So far so good, at 4 and 7 years they‘ve had good follow up questions and seem to get the mechanics just fine.

Now what I‘m really scared of is explaining the whole quagmire around consent, shitty gender dynamics etc. „How is babby formed“ is a doozy compared to that.
posted by Omnomnom at 10:46 AM on August 17, 2018 [2 favorites]


Now what I‘m really scared of is explaining the whole quagmire around consent, shitty gender dynamics etc. „How is babby formed“ is a doozy compared to that.

Yeah. Because most of that is downright depressing. I don't have a problem talking about the basics of sex to my kid and we have some kid books and I try to be not squeamish because I'm not really but also, coming up with actual answers sometimes requires quite a bit of unpacking.
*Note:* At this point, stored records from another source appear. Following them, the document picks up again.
(* ===== verification/SessionPoolLive.v ===== *)
(** * The session pool serves every caller

    Liveness of the system of [SessionPool]: with no further callers arriving, every schedule of
    the callers, the engine's answers and the reaper does a bounded amount of work, and where no
    work is left every caller has been through. And what the pool promises the async workers
    that drive it: with no more commands under way than it may open sessions, only a session
    being destroyed can make one of them wait.

    The bound is a budget: each caller pays for the steps of one checkout, each session for one
    destruction by the reaper, and a destruction for waking every parked caller. *)
From Stdlib Require Import Sorted.
From S2P Require Import Prelude EngineOptions Options Slot Reaper SessionPool SessionPoolInv.

(** ** Work and what is left of it *)

(** The steps that bring a caller or the reaper further. Time passing, a cancel and a look at
    the idle list may happen any number of times between them. *)
Definition is_work (a : action) : bool :=
  match a with AArrive | AClock _ | ACancel _ | AReap => false | _ => true end.

Definition is_arrival (a : action) : bool := match a with AArrive => true | _ => false end.

(** What a session costs while it exists, with [n] callers. *)
Definition session_cost (n : nat) : nat := n + 2.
But I really don't know what I'm going to do about the topic of how pushy boys can be, how shaming her peers may be about bodies, how gross porn is, how inappropriate it is for older men to leer at her and what to do about it? I don't know that there's a "Dutch method" for all that. I think about it quite a bit.

My favorite anecdote recently is a peer of mine, his kid was going through middle school sex-ed and he took him for a drive to talk about it and see if he had any questions. His kid said, "No, I think I get it all." Dad says, "Well, listen, I am happy to answer anything at anytime. You can talk to me." Kid: "Wellll.... I do have just one question....what exactly is a vagina?"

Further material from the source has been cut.